On se fonde enfin et surtout sur l’état spirituel des Églises d’Asie, attesté par les lettres qui leur sont adressées, chapitres 2 et 3 (Frédéric Godet, Essai sur l’Apocalypse, Études bibliques, Nouveau Testament, 5e édition, page 338). Leur vie et leur foi se sont relâchées. Éphèse a perdu son premier amour (2.4-5) ; Sardes a la réputation d’être vivante, mais elle est morte (3.1) ; Laodicée est tiède et menacée d’être définitivement rejetée (3.16). Dans toutes, l’hérésie, accompagnée d’immoralité, exerce ses ravages. Une telle décadence suppose des Églises vieillies qui ont un long passé derrière elles. Or, si l’Apocalypse avait été écrite en 70, elles n’auraient compté qu’une quinzaine d’années d’existence. Leur fondateur, Paul, les avait quittées en 58, après un ministère prolongé à Éphèse, et en 62 ses épîtres aux Éphésiens et aux Colossiens ne font pas pressentir un si rapide déclin. Pour apprécier la valeur de cette objection, il faut considérer d’abord que les sept Églises d’Asie ne sont pas toutes également atteintes : Smyrne et Philadelphie ne reçoivent que des louanges, et pour les autres des paroles d’approbation se mêlent aux blâmes. Il faut se rappeler aussi que les premiers symptômes du mal apparaissaient déjà quand Paul exerçait son ministère en Asie, et qu’en faisant ses adieux aux anciens d’Éphèse, l’apôtre leur disait : Je sais qu’après mon départ il s’introduira parmi vous des loups cruels qui n’épargneront pas le troupeau (Actes 20.29-30). Il ressort des avertissements et des recommandations de Paul à Timothée, qui résidait alors en Asie Mineure, que, dans les années 64 à 67, le mal a pris du développement (1 Timothée 1.6-11, 19, 20 ; 4.1-3 ; 6.3, 20, 21 ; 2 Timothée 2.14-21 ; 3.1-9). On comprend que cette déchéance de la vie des Églises se soit produite pendant la période d’une dizaine d’années qui s’écoula entre le départ de Paul et l’arrivée de Jean. Elle s’expliquerait plus difficilement au terme du long ministère de Jean. Les résultats de celui-ci ont été exactement caractérisés par Frédéric Godet :
Clément d’Alexandrie décrit ainsi le ministère d’édification et d’organisation qu’exerçait l’apôtre en Asie : Il visitait les Églises, établissait des évêques et réglait les affaires. Rothe, Thiersch, Neander lui-même, attribuent à l’influence exercée par lui la constitution si ferme des Églises d’Asie mineure au deuxième siècle… L’histoire constate ainsi le passage, dans ces Églises, d’un apôtre éminent tel que saint Jean, qui couronna l’édifice élevé par Paul. Mais le plus beau monument du passage de Jean dans ces contrées est la maturité de foi et de vie chrétienne à laquelle furent élevées par son ministère les Églises d’Asie
Il n’est pas admissible qu’après trente ans d’un tel ministère, elles aient présenté les caractères qui apparaissent dans les épîtres de l’Apocalypse. Celles-ci nous les montrent telles qu’elles étaient encore dans les premières années qui suivirent l’arrivée de Jean en Asie mineure. Les dangers qu’elles couraient avaient été sans doute parmi les motifs qui décidèrent l’apôtre à se fixer au milieu d’elles.
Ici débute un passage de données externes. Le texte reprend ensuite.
Lemma ind_lookup s fl ind n res0 : geometry (fs s) -> (forall x, 0 <= contents (dev s) x < 256) -> lookup_only fl ->
  0 <= ind < 2 ^ 32 -> 0 <= n < blksize (fs s) / 4 ->
  exists r s', block_ind_bmap fresh fuel junk fl ind n res0 s = Some (r, s') /\ unchanged s s' /\
    (forall v, r = Ok v -> v = follow (dev s) (blksize (fs s)) [n] ind).
Proof.
  intros Hg Hb (Hset & Hal & _) Hi Hn. pose proof Hg as [_ [_ Hbs] _ _ _ _]. unfold block_ind_bmap. rewrite Hset. cbn [follow].
  destruct (Z.eqb_spec ind 0) as [->|Hne]; [exists (Ok 0), s; split; [done|]; split; [done|]; by intros v [= <-]|].
  destruct (read_block_run s ind Hg ltac:(lia) ltac:(nia)) as (r & d & Hr & Hd & Hok). destruct r as [buf|e].
  2: { rewrite (andthen_err _ _ _ _ _ Hr). by exists (Err e), (set_dev s d). }
  rewrite (andthen_ok _ _ _ _ _ Hr). rewrite (Hok buf eq_refl).
  rewrite (lift_run _ _ _ _ (load_entry_run (dev s) (blksize (fs s)) ind n ltac:(lia) ltac:(divlia))). rewrite Hal, andb_false_r.
  eexists (Ok _), (set_dev s d). split; [done|]. split; [done|]. by intros v [= <-].
Qed.

Lemma flags_lookup fl : lookup_only fl -> lookup_only (Z.land fl (Z.lnot BMAP_SET)).
Proof.
  intros (H1 & H2 & H3). unfold lookup_only. rewrite <- !Z.land_assoc.
  change (Z.land (Z.lnot BMAP_SET) BMAP_SET) with 0. change (Z.land (Z.lnot BMAP_SET) BMAP_ALLOC) with BMAP_ALLOC.
  change (Z.land (Z.lnot BMAP_SET) BMAP_ZERO) with BMAP_ZERO. by rewrite Z.land_0_r.
Qed.

Lemma apb_run f : geometry f -> addr_per_block f = blksize f / 4 /\ 0 < blksize f / 4 < 2 ^ 16 /\ Z.shiftr (blksize f) 2 = blksize f / 4.
Proof.
  intros [_ [_ Hb] _ _ _ _]. unfold addr_per_block. rewrite Z.shiftr_div_pow2 by lia. change (2 ^ 2) with 4.
  rewrite wrap_small by divlia. split_and!; [done | divlia | divlia | done].
Qed.

Lemma follow_range (d : D) bs path : (forall x, 0 <= contents d x < 256) -> forall blk, 0 <= blk < 2 ^ 32 -> 0 <= follow d bs path blk < 2 ^ 32.
Proof.
  intros Hb. induction path as [|n path IH]; intros blk Hk; cbn; [done|]. destruct (blk =? 0); [lia|]. by apply IH, entry_range.
Qed.

Lemma follow_app (d : D) bs p q : forall blk, follow d bs (p ++ q) blk = follow d bs q (follow d bs p blk).
Proof.
  induction p as [|n p IH]; intros blk; cbn; [done|]. destruct (blk =? 0); [|apply IH]. by destruct q.
Qed.

Lemma dind_lookup s fl ind b res0 : geometry (fs s) -> (forall x, 0 <= contents (dev s) x < 256) -> lookup_only fl ->
  0 <= ind < 2 ^ 32 -> 0 <= b < (blksize (fs s) / 4) * (blksize (fs s) / 4) ->
  exists r s', block_dind_bmap fresh fuel junk fl ind b res0 s = Some (r, s') /\ unchanged s s' /\
    (forall v, r = Ok v -> v = follow (dev s) (blksize (fs s)) [b / (blksize (fs s) / 4); b mod (blksize (fs s) / 4)] ind).
Proof.
  intros Hg Hb Hf Hi Hn. destruct (apb_run _ Hg) as (Ha & Hp & _). unfold block_dind_bmap. rewrite gets_run, Ha.
  set (n := blksize (fs s) / 4) in *. rewrite (proj2 (Z.eqb_neq n 0)) by lia.
  assert (Hq : 0 <= b / n < n) by (split; [apply Z.div_pos; lia | apply Z.div_lt_upper_bound; lia]).
  pose proof (Z.mod_pos_bound b n ltac:(lia)) as Hm.
  destruct (ind_lookup s _ ind (b / n) 0 Hg Hb (flags_lookup _ Hf) Hi Hq) as (r & s1 & E1 & U1 & H1). destruct r as [v|e].
  2: { rewrite (andthen_err _ _ _ _ _ E1). by exists (Err e), s1. }
  rewrite (andthen_ok _ _ _ _ _ E1). specialize (H1 v eq_refl). destruct U1 as [Ef1 Hc1].
  destruct (ind_lookup s1 fl v (b mod n) res0) as (r & s2 & E2 & U2 & H2); [by rewrite Ef1 | intros x; rewrite Hc1; apply Hb | done | | by rewrite Ef1|].
  { rewrite H1. by apply follow_range. }
  exists r, s2. split; [exact E2|]. split; [by eapply unchanged_trans|]. intros u ->. rewrite (H2 u eq_refl), Ef1.
  rewrite (follow_same (dev s)) by done. rewrite H1. by rewrite <- (follow_app (dev s) _ [b / n] [b mod n]).
Qed.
Quelques indices de détail, qu’on allègue encore pour fixer l’apparition de l’Apocalypse à la fin du siècle ne nous paraissent pas probants (Comparez Frédéric Godet, Études bibliques) :
Les interprétations que ce livre énigmatique a reçues au cours des siècles sont innombrables. Il faudrait un volume pour en retracer l’histoire. Nous essayerons de la résumer à grands traits, avant d’indiquer le système auquel nous nous rangeons.
Les explications qui ont été données de l’Apocalypse, si diverses qu’elles soient dans le détail, peuvent être classées en trois groupes, suivant l’idée que leurs auteurs se font du sujet traité dans la Révélation et du champ qu’elle embrasse, et en deux groupes, selon le plan et la marche générale qu’ils attribuent à l’ouvrage.
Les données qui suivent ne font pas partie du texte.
(* ===== verification/Ext2Iter.v ===== *)
(** * Walking the blocks of a file (drivers/fs/ext2/util.c)

    Module [Ext2Iter]: [ext2_block_iterate] with the functions for indirect,
    doubly and triply indirect blocks. They call a function for each block number
    of a file, which may change the number, ask to stop, or report an error. *)

From S2P Require Import Prelude CBits Hash HashMap CString Ext2Layout Ext2Bitmap Ext2Fs Ext2Alloc Ext2Inode.

Module Ext2Iter.
Import CBits Hash HashMap CString Ext2Layout Ext2Bitmap Ext2Fs Ext2Alloc Ext2Inode.

Abbreviation BLOCK_CHANGED := 1.
Abbreviation BLOCK_ABORT := 2.
Abbreviation BLOCK_ERROR := 4.
Abbreviation BLOCK_INLINE_CHANGED := 8.
Abbreviation BLOCK_FLAG_APPEND := 1.
Abbreviation BLOCK_FLAG_DEPTH_TRAVERSE := 2.
Abbreviation BLOCK_FLAG_DATA_ONLY := 4.
Abbreviation BLOCK_FLAG_READ_ONLY := 8.
Abbreviation BLOCK_FLAG_NO_LARGE := 16.
Abbreviation BLOCK_COUNT_IND := (-1).
Abbreviation BLOCK_COUNT_DIND := (-2).
Abbreviation BLOCK_COUNT_TIND := (-3).
Abbreviation BLOCK_COUNT_TRANSLATOR := (-4).
Abbreviation EXT2_OS_HURD := 1.

(** [x & m] as a condition. *)
Definition has (x m : Z) : bool := truthy (Z.land x m).

(** [struct ext2_block_ctx]: what changes while blocks are visited. [bufs] is
    the memory of [ind_buf], [dind_buf] and [tind_buf], which are parts of one
    allocation. *)
Record block_ctx (P : Type) := mk_bctx { blkcnt : Z; c_err : option errno; bufs : list Z; private : P }.
Arguments mk_bctx {P}.
Arguments blkcnt {P}.
Arguments c_err {P}.
Arguments bufs {P}.
Arguments private {P}.

Section iterate.
Context {D : Type} `{BlockDevice D} (fresh : Z -> Z * list Z) {P : Type}.
Notation st := (st (D := D)).

(** The function that is called and the flags of the walk: the arguments are a
    block number, its place in the file, the block that refers to it, the place
    in that block and the private data; the results are the flags, the block
    number that is left, and the private data. *)
Context (func : Z -> Z -> Z -> Z -> P -> M st (Z * Z * P)) (flags : Z).

Definition count (c : block_ctx P) (n : Z) : block_ctx P := mk_bctx (s64 (blkcnt c + n)) (c_err c) (bufs c) (private c).
Definition set_err (c : block_ctx P) (e : option errno) : block_ctx P := mk_bctx (blkcnt c) e (bufs c) (private c).
Definition set_bufs (c : block_ctx P) (b : list Z) : block_ctx P := mk_bctx (blkcnt c) (c_err c) b (private c).
Definition set_private (c : block_ctx P) (p : P) : block_ctx P := mk_bctx (blkcnt c) (c_err c) (bufs c) p.

Definition call (c : block_ctx P) (block n ref_block ref_offset : Z) : M st (Z * Z * block_ctx P) :=
  x ← func block n ref_block ref_offset (private c);
  let '(r, b, p) := x in mret (r, b, set_private c p).

(** Entries of the buffers, at an offset in bytes. *)
Definition entry_at (b : list Z) (off : Z) : option Z := l ← slice b off 4; Some (le_val l).
Definition store_at (b : list Z) (off v : Z) : option (list Z) := blit b off (le_bytes 4 v).

Definition append : bool := has flags BLOCK_FLAG_APPEND.
Definition read_only : bool := has flags BLOCK_FLAG_READ_ONLY.

(** [if ((ctx->flags & BLOCK_FLAG_READ_ONLY) && (ret & BLOCK_CHANGED))] *)
Definition violation (ret : Z) : bool := read_only && has ret BLOCK_CHANGED.
Definition refused (ret : Z) : Z := Z.lor ret (Z.lor BLOCK_ABORT BLOCK_ERROR).

(** The part that the functions for the three kinds of indirect block share:
    [pos] is their buffer, [kind] the count that is passed for the block itself,
    [skip] the blocks below an absent block, and [body] the loop over the entries
    with the result so far. The block number [ind] is returned as it is left. *)
Definition iterate_block (pos kind skip : Z) (body : Z -> Z -> block_ctx P -> M st (Z * Z * block_ctx P))
    (ind ref_block ref_offset : Z) (c : block_ctx P) : M st (Z * Z * block_ctx P) :=
  let depth := has flags BLOCK_FLAG_DEPTH_TRAVERSE in
  let data_only := has flags BLOCK_FLAG_DATA_ONLY in
  let visit ind (c : block_ctx P) : M st (Z * Z * block_ctx P) :=
    x ← call c ind kind ref_block ref_offset; let '(r, b, c) := x in mret (r, u32 b, c) in
  x ← (if negb depth && negb data_only then visit ind c else mret (0, ind, c));
  let '(ret, ind, c) := x in
  if violation ret then mret (refused ret, ind, set_err c (Some EROFS)) else
  if (ind =? 0) || has ret BLOCK_ABORT then mret (ret, ind, count c skip) else
  f ← gets fs;
  if (ext2_blocks_count (super f) <=? ind) || (ind <? super f ~> s_first_data_block) then
    mret (Z.lor ret BLOCK_ERROR, ind, set_err c (Some EUCLEAN)) else
  r ← ext2_read_blocks ind 1;
  match r with
  | Err _ => mret (Z.lor ret BLOCK_ERROR, ind, set_err c (Some EIO))
  | Ok b =>
      b ← lift (blit (bufs c) pos b);
      x ← body ind ret (set_bufs (set_err c None) b);
      let '(ret, changed, c) := x in
      if violation changed then mret (refused changed, ind, set_err c (Some EROFS)) else
      x ← (if has changed BLOCK_CHANGED then
             b ← lift (slice (bufs c) pos (blksize f));
             w ← ext2_write_blocks b ind 1;
             mret (match w with
                   | Ok _ => (ret, set_err c None)
                   | Err e => (Z.lor ret (Z.lor BLOCK_ERROR BLOCK_ABORT), set_err c (Some e))
                   end)
           else mret (ret, c));
      let '(ret, c) := x in
      x ← (if depth && negb data_only && negb (has ret BLOCK_ABORT) then
             x ← visit ind c; let '(r, ind, c) := x in mret (Z.lor ret r, ind, c)
           else mret (ret, ind, c));
      let '(ret, ind, c) := x in
      if violation ret then mret (refused ret, ind, set_err c (Some EROFS)) else mret (ret, ind, c)
  end.

(** The loop of [ext2_block_iterate_ind] from entry [i] on; [limit] is the number
    of bytes of a block in all three functions. *)
Fixpoint ind_loop (n : nat) (i offset ind ret changed : Z) (c : block_ctx P) : M st (Z * Z * block_ctx P) :=
  match n with
  | O => mret (ret, changed, c)
  | S n =>
      e ← lift (entry_at (bufs c) (4 * i));
      if negb append && (e =? 0) then ind_loop n (i + 1) (offset + 4) ind ret changed (count c 1) else
      x ← call c e (blkcnt c) ind offset;
      let '(fl, b, c) := x in
      bs ← lift (store_at (bufs c) (4 * i) (u32 b));
      let c := set_bufs c bs in
      let changed := Z.lor changed fl in
      if has fl BLOCK_ABORT then mret (Z.lor ret BLOCK_ABORT, changed, c)
      else ind_loop n (i + 1) (offset + 4) ind ret changed (count c 1)
  end.

Definition limit (f : ext2_fs) : Z := s32 (blksize f).

Definition ext2_block_iterate_ind (ind ref_block ref_offset : Z) (c : block_ctx P) : M st (Z * Z * block_ctx P) :=
  f ← gets fs;
  iterate_block 0 BLOCK_COUNT_IND (limit f) (fun ind ret => ind_loop (Z.to_nat (limit f)) 0 0 ind ret 0)
    ind ref_block ref_offset c.

(** The loops of the other two: [child] visits the blocks below an entry. *)
Fixpoint child_loop (child : Z -> Z -> Z -> block_ctx P -> M st (Z * Z * block_ctx P)) (pos skip : Z) (n : nat)
    (i offset ind ret changed : Z) (c : block_ctx P) : M st (Z * Z * block_ctx P) :=
  match n with
  | O => mret (ret, changed, c)
  | S n =>
      e ← lift (entry_at (bufs c) (pos + 4 * i));
      if negb append && (e =? 0) then
        child_loop child pos skip n (i + 1) offset ind ret changed (count (count c skip) 1) else
      x ← child e ind offset c;
      let '(fl, b, c) := x in
      bs ← lift (store_at (bufs c) (pos + 4 * i) b);
      let c := set_bufs c bs in
      let changed := Z.lor changed fl in
      if has fl (Z.lor BLOCK_ABORT BLOCK_ERROR)
      then mret (Z.lor ret (Z.land fl (Z.lor BLOCK_ABORT BLOCK_ERROR)), changed, c)
      else child_loop child pos skip n (i + 1) (offset + 4) ind ret changed (count c 1)
  end.

Definition ext2_block_iterate_dind (dind ref_block ref_offset : Z) (c : block_ctx P) : M st (Z * Z * block_ctx P) :=
  f ← gets fs;
  let n := limit f in
  iterate_block (blksize f) BLOCK_COUNT_DIND (s32 (n * n))
    (fun dind ret => child_loop ext2_block_iterate_ind (blksize f) n (Z.to_nat n) 0 0 dind ret 0)
    dind ref_block ref_offset c.

(** The entries of a triply indirect block are walked as doubly indirect blocks
    when blocks are appended, and as indirect blocks otherwise. *)
Definition ext2_block_iterate_tind (tind ref_block ref_offset : Z) (c : block_ctx P) : M st (Z * Z * block_ctx P) :=
  f ← gets fs;
  let n := limit f in
  let child := if append then ext2_block_iterate_dind else ext2_block_iterate_ind in
  iterate_block (2 * blksize f) BLOCK_COUNT_TIND (s64 (n * n * n))
    (fun tind ret => child_loop child (2 * blksize f) (s32 (n * n)) (Z.to_nat n) 0 0 tind ret 0)
    tind ref_block ref_offset c.

(** What [ext2_block_iterate] has reached at the label [err]. *)
Record walk := mk_walk { w_ret : Z; w_inode : list Z; w_ctx : block_ctx P }.

(** The loop over the blocks of the inode from entry [i] on; the flag tells
    whether it was left by [goto err]. *)
Fixpoint direct_loop (n : nat) (i : Z) (w : walk) : M st (bool * walk) :=
  match n with
  | O => mret (false, w)
  | S n =>
      let b := w_inode w ~> i_block_at i in
      if truthy b || append then
        x ← call (w_ctx w) b (blkcnt (w_ctx w)) 0 i;
        let '(r, b, c) := x in
        let ret := Z.lor (w_ret w) r in
        let inode := setf (w_inode w) (i_block_at i) b in
        if has ret BLOCK_ABORT then mret (true, mk_walk ret inode c)
        else direct_loop n (i + 1) (mk_walk ret inode (count c 1))
      else direct_loop n (i + 1) (mk_walk (w_ret w) (w_inode w) (count (w_ctx w) 1))
  end.

(** One of the three indirect blocks of the inode. *)
Definition slot_walk (iter : Z -> Z -> Z -> block_ctx P -> M st (Z * Z * block_ctx P)) (slot skip : Z) (w : walk) :
    M st (bool * walk) :=
  let b := w_inode w ~> i_block_at slot in
  if truthy b || append then
    x ← iter b 0 slot (w_ctx w);
    let '(r, b, c) := x in
    let ret := Z.lor (w_ret w) r in
    mret (has ret BLOCK_ABORT, mk_walk ret (setf (w_inode w) (i_block_at slot) b) c)
  else mret (false, mk_walk (w_ret w) (w_inode w) (count (w_ctx w) skip)).

(** Continues unless the part before it jumped to [err]. *)
Definition unless_err (m : M st (bool * walk)) (k : walk -> M st (bool * walk)) : M st (bool * walk) :=
  x ← m; let '(stop, w) := x in if stop : bool then mret (true, w) else k w.

Definition walk_blocks (w : walk) : M st (bool * walk) :=
  f ← gets fs;
  let n := s32 (Z.shiftr (blksize f) 2) in
  unless_err (direct_loop (Z.to_nat EXT2_NDIR_BLOCKS) 0 w) (fun w =>
  if violation (w_ret w) then mret (true, mk_walk (refused (w_ret w)) (w_inode w) (set_err (w_ctx w) (Some EROFS))) else
  unless_err (slot_walk ext2_block_iterate_ind EXT2_IND_BLOCK n w) (fun w =>
  unless_err (slot_walk ext2_block_iterate_dind EXT2_DIND_BLOCK (s32 (n * n)) w) (fun w =>
  slot_walk ext2_block_iterate_tind EXT2_TIND_BLOCK 0 w))).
Au premier point de vue, on distingue :
On peut répartir encore en deux classes les explications de l’Apocalypse, selon que leurs auteurs estiment que les événements dépeints dans les visions se succèdent dans un ordre chronologique, ou qu’ils pensent que les séries des sept sceaux, des sept trompettes, des sept coupes embrassent chacune la totalité de l’avenir, en traçant un tableau toujours plus complet des destinées de l’humanité depuis l’apparition du christianisme jusqu’à la fin des temps. On a donné à ce dernier système, d’après saint Augustin, qui l’a mis en vogue, le nom de système des récapitulations. Le récent ouvrage de M. Antoine Reymond, L’Apocalypse (Lausanne, Georges Bridel, 1904), présente une intéressante application de cette méthode. La structure de ce livre, dit l’auteur ; ressemble à une spirale… Dans chaque cercle des cinq premières visions (chapitres 1 à 19), les événements sont conduits jusqu’au retour de Jésus ; en sorte qu’en passant d’un cercle dans l’autre, on n’avance pas dans l’ordre des temps, mais on contemple successivement les cinq faces du royaume, dont l’histoire se présente à autant de points de vue différents.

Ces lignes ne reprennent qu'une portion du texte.